Traditional Breads in Qazvin



Baking different kinds of bread is common in Qazvin all of which are extremely famous; however, what has made Qazvin breads popular is Lavash that is a round large flatbread traditionally baked in tandoor with a pleasant flavor and quality. Qaq is another kind of traditional bread popular in this city which is crisp dry and sweet served along with tea. Other traditional breads are Shirmal (covered with milk) and gingerbread; they are less sweet and usually served as an evening meal again with tea. 



  1. Šâta: is a kind of round bread a little bit smaller but thicker than the local bread. Its ingredients and recipe are the same as those used in baking the local bread. The only difference between the two is that Šâta is not that much thin and flat. This bread is also used on a daily basis. 
  2. Fatir: is a kind of cookie with different sizes by the place, however, it is commonly almost fifteen to twenty centimeters in diameter. Its ingredients are wheat flour, milk, water, oil, sugar, egg and salt. It is baked in the same way as other breads however it is attached to the tandoor wall by hand. It is also colored using egg and turmeric and decorated with sesame, cinnamon or other additives. In addition, the surface of the bread is sometime painted using some tools such as the mouth of the faceted glass, the edge of a comb, match box, hookah reed etc. serving Fatir is common as breakfast. Presently, there are several bakeries in the city where Fatir is baked with the same ingredients. Tandoor is covered while baking to cook the bread slowly. 

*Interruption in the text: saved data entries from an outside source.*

(* ===== verification/NftInvariant.v ===== *)
(** Properties of the x/nft store that every operation of the keeper preserves, and
    the messages of x/collection with them: class ids without commas, and supply
    counters that agree with the number of NFTs. *)
From S2P Require Import Prelude GoStrings Utf8 Sdk CollectionTypes CollectionKeeper InterNft.
Open Scope go_scope.
Open Scope list_scope.

(** A property of the x/nft store that each write keeps; classes are only created
    under ids SaveDenom accepts. *)
Class NftInvariant `{NftKeeper} (P : nft_state -> Prop) : Prop := {
  inv_SaveClass s cl s' : ValidateDenomID (Class_Id cl) = None -> nk_SaveClass s cl = inr s' -> P s -> P s';
  inv_UpdateClass s cl s' : nk_UpdateClass s cl = inr s' -> P s -> P s';
  inv_Mint s n r s' : nk_Mint s n r = inr s' -> P s -> P s';
  inv_Update s n s' : nk_Update s n = inr s' -> P s -> P s';
  inv_Transfer s c i r s' : nk_Transfer s c i r = inr s' -> P s -> P s';
  inv_Burn s c i s' : nk_Burn s c i = inr s' -> P s -> P s';
}.

Section Kept.
Context `{EthLib} `{SdkLib} `{NftKeeper} `{!EvmKeeper} `{!WasmState} `{CollectionCodec} `{!ConvertedNFTChecker}.
Context (P : nft_state -> Prop).
Implicit Types c : Ctx.

Definition kept c c' : Prop := P (c_nft c) -> P (c_nft c').

#[global] Instance kept_preorder : PreOrder kept.
Proof. split; [intros c Hc; exact Hc|]. intros c1 c2 c3 E1 E2 Hc. by apply E2, E1. Qed.

Lemma nft_eq_kept c c' : c_nft c' = c_nft c -> kept c c'.
Proof. intros E Hc. by rewrite E. Qed.

Lemma nft_write_kept f :
  (forall s s', f s = inr s' -> P s -> P s') -> frame kept (nft_write f).
Proof.
  intros Hf c. unfold nft_write. destruct (f (c_nft c)) as [e|s'] eqn:E; [by apply nft_eq_kept|].
  intros Hc. by eapply Hf.
Qed.

Lemma EmitEvents_kept l : frame kept (EmitEvents l).
Proof. intros c. by apply nft_eq_kept. Qed.

Lemma run_check_kept r : frame kept (run_check r).
Proof. intros c. destruct r; by apply nft_eq_kept. Qed.

Lemma cached_kept m : frame kept m -> frame kept (cached m).
Proof. intros Hm c. unfold cached. specialize (Hm c). destruct (m c) as [[] ?|?|]; done || by apply nft_eq_kept. Qed.

Context `{!NftInvariant P}.

Lemma UpdateClass_kept cl : frame kept (nft_write (fun s => nk_UpdateClass s cl)).
Proof. apply nft_write_kept. intros s s'. apply inv_UpdateClass. Qed.
Lemma Mint_kept n r : frame kept (nft_write (fun s => nk_Mint s n r)).
Proof. apply nft_write_kept. intros s s'. apply inv_Mint. Qed.
Lemma Update_kept n : frame kept (nft_write (fun s => nk_Update s n)).
Proof. apply nft_write_kept. intros s s'. apply inv_Update. Qed.
Lemma Transfer_kept d i r : frame kept (nft_write (fun s => nk_Transfer s d i r)).
Proof. apply nft_write_kept. intros s s'. apply inv_Transfer. Qed.
Lemma Burn_kept d i : frame kept (nft_write (fun s => nk_Burn s d i)).
Proof. apply nft_write_kept. intros s s'. apply inv_Burn. Qed.

Hint Resolve EmitEvents_kept run_check_kept UpdateClass_kept Mint_kept Update_kept Transfer_kept
  Burn_kept : go.

Lemma GetDenomInfo_kept d : frame kept (GetDenomInfo d).
Proof. unfold GetDenomInfo. go_frame. Qed.
Hint Resolve GetDenomInfo_kept : go.

Lemma SaveDenom_kept a b sc d e f g h i j k : frame kept (SaveDenom a b sc d e f g h i j k).
Proof.
  unfold SaveDenom. destruct (ValidateDenomID a) eqn:Ev; [intros c; by apply nft_eq_kept|].
  apply frame_bind; [apply _|auto with go|intros _]. apply frame_bind; [apply _|auto with go|intros _].
  apply frame_bind; [apply _|go_frame|intros m]. apply nft_write_kept. intros s s'. by apply inv_SaveClass.
Qed.

Lemma Authorize_kept d i o : frame kept (Authorize d i o).
Proof. unfold Authorize. go_frame. Qed.
Lemma merge_metadata_kept t n d : frame kept (merge_metadata t n d).
Proof. unfold merge_metadata. go_frame. Qed.
Hint Resolve SaveDenom_kept Authorize_kept merge_metadata_kept : go.

Lemma IssueDenom_kept m : frame kept (IssueDenom m).
Proof. unfold IssueDenom, bech32. go_frame. Qed.
Lemma TransferNFT_kept m : frame kept (TransferNFT m).
Proof. unfold TransferNFT, TransferOwnership, bech32, token_metadata_changed. go_frame. Qed.
Lemma MintNFT_kept m : frame kept (MintNFT m).
Proof. unfold MintNFT, SaveNFT, bech32. go_frame. Qed.
Lemma EditNFT_kept m : frame kept (EditNFT m).
Proof. unfold EditNFT, UpdateNFT, bech32. go_frame. Qed.
Lemma BurnNFT_kept m : frame kept (BurnNFT m).
Proof. unfold BurnNFT, RemoveNFT, bech32. go_frame. Qed.
Lemma TransferDenom_kept m : frame kept (TransferDenom m).
Proof. unfold TransferDenom, TransferDenomOwner, bech32. go_frame. Qed.
Lemma InterNft_Burn_kept d i : frame kept (InterNft.Burn d i).
Proof. unfold InterNft.Burn. go_frame. Qed.
End Kept.
#[export] Hint Resolve EmitEvents_kept run_check_kept SaveDenom_kept GetDenomInfo_kept
  TransferNFT_kept MintNFT_kept BurnNFT_kept cached_kept : go.
#[export] Hint Extern 1 (NftInvariant _) => apply _ : go.

(** ** Class ids without commas

    A comma in a class id would make NFT UIDs ambiguous. *)
Section Clean.
Context `{NftKeeper} `{!NftLaws}.

Definition clean (s : nft_state) : Prop :=
  (forall cl, nk_GetClass s cl <> None -> ContainsByte cl "," = false) /\
  (forall cl i, nk_GetNFT s cl i <> None -> ContainsByte cl "," = false).

#[global] Instance clean_invariant : NftInvariant clean.
Proof.
  split; intros *.
  - intros Hv (_ & Hc & Ht & _)%SaveClass_spec [C1 C2]. split.
    + intros d. rewrite Hc. case_decide as E; [subst; intros _; by apply ValidateDenomID_no_comma|apply C1].
    + intros d i. rewrite Ht. apply C2.
  - intros (Hn & Hc & Ht & _)%UpdateClass_spec [C1 C2]. split.
    + intros d. rewrite Hc. case_decide as E; [subst; intros _; by apply C1|apply C1].
    + intros d i. rewrite Ht. apply C2.
  - intros (Hcl & _ & Hc & Ht & _)%Mint_spec [C1 C2]. split.
    + intros d. rewrite Hc. apply C1.
    + intros d i. rewrite Ht. case_decide as E; [|apply C2]. injection E as -> ->. intros _. by apply C1.
  - intros (Hn & Hc & _ & Ht)%Update_spec [C1 C2]. split.
    + intros d. rewrite Hc. apply C1.
    + intros d i. rewrite Ht. case_decide as E; [|apply C2]. injection E as -> ->. intros _. by eapply C2.
  - intros (_ & Hc & Ht & _)%Transfer_spec [C1 C2]. split.
    + intros cl. rewrite Hc. apply C1.
    + intros cl k. rewrite Ht. apply C2.
  - intros (_ & Hc & Ht & _)%Burn_spec [C1 C2]. split.
    + intros cl. rewrite Hc. apply C1.
    + intros cl k. rewrite Ht. case_decide; [done|apply C2].
Qed.
End Clean.

(** ** Supply counters *)
Section Supply.
Context `{NftKeeper} `{!NftLaws} `{!NftSupplyLaws}.
Implicit Types s : nft_state.

Definition supply_ok s : Prop :=
  forall c, nk_GetTotalSupply s c = uint64_of (List.length (nk_GetNFTsOfClass s c)).

Lemma elem_of_ids s c i : i ∈ NFT_Id <$> nk_GetNFTsOfClass s c <-> is_Some (nk_GetNFT s c i).
Proof.
  rewrite list_elem_of_fmap. split.
  - intros (n & -> & Hn%GetNFTsOfClass_spec). eauto.
  - intros [n Hn]. destruct (GetNFT_Id _ _ _ _ Hn) as [_ Hi]. exists n. split; [done|].
    apply GetNFTsOfClass_spec. by rewrite Hi.
Qed.

(** The NFTs of a class are counted by the ids GetNFT knows. *)
Lemma count_same s s' c :
  (forall i, is_Some (nk_GetNFT s' c i) <-> is_Some (nk_GetNFT s c i)) ->
  List.length (nk_GetNFTsOfClass s' c) = List.length (nk_GetNFTsOfClass s c).
Proof.
  intros E. rewrite <- !(length_fmap NFT_Id). apply Permutation_length, NoDup_Permutation;
    [apply GetNFTsOfClass_nodup..|]. intros i. by rewrite !elem_of_ids.
Qed.

Lemma count_one_more s s' c k :
  nk_GetNFT s c k = None ->
  (forall i, is_Some (nk_GetNFT s' c i) <-> i = k \/ is_Some (nk_GetNFT s c i)) ->
  List.length (nk_GetNFTsOfClass s' c) = S (List.length (nk_GetNFTsOfClass s c)).
Proof.
  intros Hk E. rewrite <- !(length_fmap NFT_Id).
  change (S (List.length (NFT_Id <$> nk_GetNFTsOfClass s c)))
    with (List.length (k :: (NFT_Id <$> nk_GetNFTsOfClass s c))).
  apply Permutation_length, NoDup_Permutation; [apply GetNFTsOfClass_nodup| |].
  - apply NoDup_cons. split; [|apply GetNFTsOfClass_nodup]. rewrite elem_of_ids, Hk. by intros [].
  - intros i. by rewrite elem_of_cons, !elem_of_ids.
Qed.

Lemma uint64_succ n : ((uint64_of n + 1) mod 2 ^ 64 = uint64_of (S n))%Z.
Proof. unfold uint64_of. rewrite Nat2Z.inj_succ, <- Z.add_1_r. by rewrite Zplus_mod_idemp_l. Qed.

Lemma uint64_pred n : ((uint64_of (S n) - 1) mod 2 ^ 64 = uint64_of n)%Z.
Proof. unfold uint64_of. rewrite Zminus_mod_idemp_l. f_equal. lia. Qed.

(** Nothing is minted or burned. *)
Lemma supply_same s s' :
  (forall c, nk_GetTotalSupply s' c = nk_GetTotalSupply s c) ->
  (forall c i, is_Some (nk_GetNFT s' c i) <-> is_Some (nk_GetNFT s c i)) -> supply_ok s -> supply_ok s'.
Proof. intros Et Ei Hs c. rewrite Et, (count_same s s'); [apply Hs|apply Ei]. Qed.

#[global] Instance supply_invariant : NftInvariant supply_ok.
Proof.
  split; intros *.
  - intros _ Hw. apply SaveClass_spec in Hw as Hx. destruct Hx as (_ & _ & Ht & _).
    apply supply_same; [by eapply SaveClass_supply|]. intros c i. by rewrite Ht.
  - intros Hw. apply UpdateClass_spec in Hw as Hx. destruct Hx as (_ & _ & Ht & _).
    apply supply_same; [by eapply UpdateClass_supply|]. intros c i. by rewrite Ht.
  - intros Hw. apply Mint_spec in Hw as Hx. destruct Hx as (_ & Hn & _ & Ht & _).
    intros Hs c. rewrite (Mint_supply _ _ _ _ Hw). case_decide as E.
    + subst c. rewrite Hs, uint64_succ. f_equal. symmetry. apply (count_one_more s s' _ (NFT_Id n)); [done|].
      intros i. rewrite Ht. case_decide as E; [injection E as ->; naive_solver|]. naive_solver.
    + rewrite (count_same s s'); [apply Hs|]. intros i. rewrite Ht. by case_decide; [congruence|].
  - intros Hw. apply Update_spec in Hw as Hx. destruct Hx as (Hn & _ & _ & Ht).
    apply supply_same; [by eapply Update_supply|]. intros c i. rewrite Ht. case_decide as E; [|done].
    injection E as -> ->. by rewrite <- !not_eq_None_Some.
  - intros Hw. apply Transfer_spec in Hw as Hx. destruct Hx as (_ & _ & Ht & _).
    apply supply_same; [by eapply Transfer_supply|]. intros d j. by rewrite Ht.
  - intros Hw. apply Burn_spec in Hw as Hx. destruct Hx as (Hn & _ & Ht & _).
    intros Hs d. rewrite (Burn_supply _ _ _ _ Hw). case_decide as E.
    + subst d. rewrite Hs, (count_one_more s' s c i), uint64_pred; [done|by rewrite Ht, decide_True|].
      intros j. rewrite Ht. case_decide as E; [|naive_solver].
      injection E as ->. rewrite <- !not_eq_None_Some. naive_solver.
    + rewrite (count_same s s'); [apply Hs|]. intros j. rewrite Ht. by case_decide; [congruence|].
Qed.
End Supply.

  3. Širi: includes the same ingredients as Fatir. The only difference is their sizes; Širi bread is a little bigger than Fatir, almost equal to a dining plate. It also should be stated that Širi is served in ceremonies and holidays. 
  4. Kola-velâ: is baked using a paste composed of bread pieces which had already been fallen inside the tandoor and brought immediately out to not burn. These pieces or other dry pieces of breads are again mixed with water and sometimes a little flour. Then, the paste is divided into several loafs which are, in the next step, flattened with hand to attach to the tandoor wall. It is in fact a kind of recycling. Its appearance is round and relatively thick and often served as morning or evening meal in combination with cheese and tea. According to some locals, women are used to having Kola-velâ bread with tea and cheese while gathering in the evenings.  
  5. Agerdak (Ardak): is made of wheal flour, water, milk, sugar or candy powder as well as egg. This paste is either rolled into small pieces or they are fried inside a pan with oil. As a result of frying, the paste is swelled and get bigger. 
  6. Panjeh Kesh: is twice the size of a palm. It is made of flour and the water left of cheese, covered by a layer of yolk and Mentha powder to bake in the tandoor. In some villages, some amount of Halva or walnut is added to the paste of Panjeh Kesh before baking.